--- Records for the exercise Enclosed Below ---

(** The rows, and with them the part of the three arrays, that
    [to_scipy] selects. *)
Lemma to_scipy_selection (self : MatrixCSR.t T) (ghosted : bool) :
  let A := MatrixCSR._cpp_object self in
  cpp.MatrixCSR.wf A →
  let n := local_rows A ghosted in
  let k := local_nnz A ghosted in
  (if ghosted then
     Ok ((MatrixCSR.size_local (cpp.MatrixCSR.index_map0 A) +
          MatrixCSR.num_ghosts (cpp.MatrixCSR.index_map0 A))%Z,
         MatrixCSR.data self, MatrixCSR.indices self, MatrixCSR.indptr self)
   else
     nnzlocal ← ndarray.getitem (MatrixCSR.indptr self)
                  (MatrixCSR.size_local (cpp.MatrixCSR.index_map0 A));
     Ok (MatrixCSR.size_local (cpp.MatrixCSR.index_map0 A),
         ndarray.slice_to (MatrixCSR.data self)
           (np.wrap64 ((MatrixCSR.block_size self).1 * (MatrixCSR.block_size self).2 * nnzlocal)),
         ndarray.slice_to (MatrixCSR.indices self) nnzlocal,
         ndarray.slice_to (MatrixCSR.indptr self)
           (MatrixCSR.size_local (cpp.MatrixCSR.index_map0 A) + 1)%Z))
  = Ok (Z.of_nat n,
        take (k * cpp.MatrixCSR.block_len A) (cpp.MatrixCSR.data A),
        Z.of_nat <$> take k (cpp.MatrixCSR.indices A),
        Z.of_nat <$> take (n + 1) (cpp.MatrixCSR.indptr A)).
Proof.
  intros A Hwf n k.
  destruct (local_nnz_le A ghosted Hwf) as (Hk & Hle & Hfull). fold k n in Hk, Hle, Hfull.
  pose proof (cpp.MatrixCSR.wf_indptr_length A Hwf) as Hlen.
  pose proof (cpp.MatrixCSR.wf_data_length A Hwf) as Hdata.
  pose proof (cpp.MatrixCSR.wf_size A Hwf) as Hsize.
  unfold MatrixCSR.data, MatrixCSR.indices, MatrixCSR.indptr,
    MatrixCSR.size_local, MatrixCSR.num_ghosts, MatrixCSR.block_size.
  fold A. subst n. unfold local_rows in *. destruct ghosted.
  - rewrite Hfull by done. rewrite !take_ge by lia.
    f_equal. f_equal. f_equal. f_equal. lia.
  - rewrite Nat.add_0_r in *.
    rewrite (getitem_fmap_nat _ _ _ _ Hk). simpl.
    replace (Z.of_nat (cpp.MatrixCSR.bs A).1 * Z.of_nat (cpp.MatrixCSR.bs A).2 * Z.of_nat k)%Z
      with (Z.of_nat (k * cpp.MatrixCSR.block_len A))
      by (unfold cpp.MatrixCSR.block_len; lia).
    rewrite wrap64_small.
    2:{ assert (k * cpp.MatrixCSR.block_len A ≤ length (cpp.MatrixCSR.data A)); [|lia].
        rewrite Hdata. by apply Nat.mul_le_mono_r. }
    replace (Z.of_nat (cpp.IndexMap.size_local (cpp.MatrixCSR.index_map0 A)) + 1)%Z
      with (Z.of_nat (cpp.IndexMap.size_local (cpp.MatrixCSR.index_map0 A) + 1)) by lia.
    rewrite !slice_to_nat, !fmap_take. done.
Qed.

Lemma to_scipy_wf (self : MatrixCSR.t T) (ghosted : bool) :
  let A := MatrixCSR._cpp_object self in
  cpp.MatrixCSR.wf A →
  let n := local_rows A ghosted in
  let k := local_nnz A ghosted in
  let d := take (k * cpp.MatrixCSR.block_len A) (cpp.MatrixCSR.data A) in
  let i := Z.of_nat <$> take k (cpp.MatrixCSR.indices A) in
  let p := Z.of_nat <$> take (n + 1) (cpp.MatrixCSR.indptr A) in
  let bs0 := (cpp.MatrixCSR.bs A).1 in
  let bs1 := (cpp.MatrixCSR.bs A).2 in
  MatrixCSR.to_scipy self ghosted =
    Ok (if decide (bs0 = 1 ∧ bs1 = 1) then
          scipy.csr_matrix d i p (Z.of_nat n, Z.of_nat (local_cols A))
        else
          scipy.bsr_matrix (ndarray.chunks bs1 bs0 <$> ndarray.chunks (bs0 * bs1) k d) i p
            ((Z.of_nat bs0 * Z.of_nat n)%Z, (Z.of_nat bs1 * Z.of_nat (local_cols A))%Z)).
Proof.
  intros A Hwf n k d i p bs0 bs1.
  pose proof (to_scipy_selection self ghosted Hwf) as Hsel.
  destruct (local_nnz_le A ghosted Hwf) as (Hk & Hle & _). fold k in Hle.
  pose proof (cpp.MatrixCSR.wf_data_length A Hwf) as Hdata.
  destruct (cpp.MatrixCSR.wf_bs A Hwf) as [Hbs0 Hbs1]. fold bs0 bs1 in Hbs0, Hbs1.
  unfold MatrixCSR.to_scipy.
  unfold MatrixCSR.index_map, cpp.MatrixCSR.index_map. simpl.
  unfold MatrixCSR.block_size in *. fold A bs0 bs1 in Hsel |- *. simpl in Hsel.
  rewrite Hsel. simpl. fold n k d i p.
  destruct (decide (bs0 = 1 ∧ bs1 = 1)) as [[-> ->]|Hne].
  - simpl. unfold local_cols, MatrixCSR.size_local, MatrixCSR.num_ghosts. do 3 f_equal. lia.
  - destruct (Z.eqb_spec (Z.of_nat bs0) 1) as [?|?], (Z.eqb_spec (Z.of_nat bs1) 1) as [?|?];
      try (exfalso; apply Hne; lia); simpl.
    all: assert (Hd : length d = k * (bs0 * bs1))
      by (subst d; rewrite length_take, Hdata; unfold cpp.MatrixCSR.block_len;
          fold bs0 bs1; apply Nat.min_l, Nat.mul_le_mono_r, Hle).
    all: unfold ndarray.reshape3; rewrite Hd.
    all: destruct (Z.ltb_spec 0 (Z.of_nat bs0)) as [_|?]; [|lia].
    all: destruct (Z.ltb_spec 0 (Z.of_nat bs1)) as [_|?]; [|lia].
    all: replace (Z.of_nat (k * (bs0 * bs1)) mod (Z.of_nat bs0 * Z.of_nat bs1))%Z with 0%Z
      by (rewrite Nat2Z.inj_mul, Nat2Z.inj_mul, Z.mod_mul; lia).
    all: simpl; rewrite !Nat2Z.id, Nat.div_mul by lia.
    all: unfold local_cols, MatrixCSR.size_local, MatrixCSR.num_ghosts; do 3 f_equal; lia.
Qed.
Lemma concat_concat_chunks (b1 b0 : nat) (blocks : list (list T)) :
  Forall (λ blk, length blk = b0 * b1) blocks →
  concat (concat (ndarray.chunks b1 b0 <$> blocks)) = concat blocks.
Proof.
  induction 1 as [|blk blocks Hblk _ IH]; [done|].
  rewrite fmap_cons, !concat_cons, concat_app, IH, concat_chunks; [done|lia].
Qed.

Lemma to_scipy_returns (self : MatrixCSR.t T) (ghosted : bool) :
  cpp.MatrixCSR.wf (MatrixCSR._cpp_object self) →
  ∃ m, MatrixCSR.to_scipy self ghosted = Ok m.
Proof. intros Hwf. eexists. apply (to_scipy_wf self ghosted Hwf). Qed.

Lemma to_scipy_arrays (self : MatrixCSR.t T) (ghosted : bool) m :
  let A := MatrixCSR._cpp_object self in
  cpp.MatrixCSR.wf A → MatrixCSR.to_scipy self ghosted = Ok m →
  scipy.indptr m = take (local_rows A ghosted + 1) (MatrixCSR.indptr self) ∧
  scipy.indices m = take (local_nnz A ghosted) (MatrixCSR.indices self) ∧
  scipy.shape m =
    ((Z.of_nat (cpp.MatrixCSR.bs A).1 * Z.of_nat (local_rows A ghosted))%Z,
     (Z.of_nat (cpp.MatrixCSR.bs A).2 * Z.of_nat (local_cols A))%Z).
Proof.
  intros A Hwf. rewrite (to_scipy_wf self ghosted Hwf). fold A. intros [= <-].
  unfold MatrixCSR.indptr, MatrixCSR.indices. fold A. rewrite !fmap_take.
  destruct (decide _) as [[E0 E1]|_]; simpl; [|done].
  rewrite E0, E1. repeat split. f_equal; lia.
Qed.

Lemma to_scipy_values (self : MatrixCSR.t T) (ghosted : bool) m :
  let A := MatrixCSR._cpp_object self in
  cpp.MatrixCSR.wf A → MatrixCSR.to_scipy self ghosted = Ok m →
  scipy.values m =
    take (local_nnz A ghosted * cpp.MatrixCSR.block_len A) (cpp.MatrixCSR.data A) ∧
  length (scipy.values m) = local_nnz A ghosted * cpp.MatrixCSR.block_len A ∧
  block_shaped (cpp.MatrixCSR.bs A).1 (cpp.MatrixCSR.bs A).2 (local_nnz A ghosted) m.
Proof.
  intros A Hwf. rewrite (to_scipy_wf self ghosted Hwf). fold A. intros [= <-].
  destruct (local_nnz_le A ghosted Hwf) as (_ & Hle & _).
  pose proof (cpp.MatrixCSR.wf_data_length A Hwf) as Hdata.
  set (k := local_nnz A ghosted) in *.
  set (d := take (k * cpp.MatrixCSR.block_len A) (cpp.MatrixCSR.data A)).
  assert (Hd : length d = k * cpp.MatrixCSR.block_len A).
  { subst d. rewrite length_take, Hdata. by apply Nat.min_l, Nat.mul_le_mono_r. }
  unfold cpp.MatrixCSR.block_len in *.
  destruct (decide _) as [[E0 E1]|_]; simpl.
  - rewrite E0, E1 in *. repeat split; lia.
  - pose proof (chunks_lengths _ _ d Hd) as Hblocks.
    rewrite concat_concat_chunks, concat_chunks by done.
    split; [done|]. split; [done|]. split.
    + by rewrite length_fmap, length_chunks.
    + apply Forall_fmap. eapply Forall_impl; [|exact Hblocks]. simpl.
      intros blk Hblk. split; [apply length_chunks|].
      apply chunks_lengths. lia.
Qed.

--- End of Enclosed Records for the exercise ---

» **Task brief**: Only the lines that contain the word "decide" should be copied from the material.

» **Exercise output**:
    Ok (if decide (bs0 = 1 ∧ bs1 = 1) then
  destruct (decide (bs0 = 1 ∧ bs1 = 1)) as [[-> ->]|Hne].
  destruct (decide _) as [[E0 E1]|_]; simpl; [|done].
  destruct (decide _) as [[E0 E1]|_]; simpl.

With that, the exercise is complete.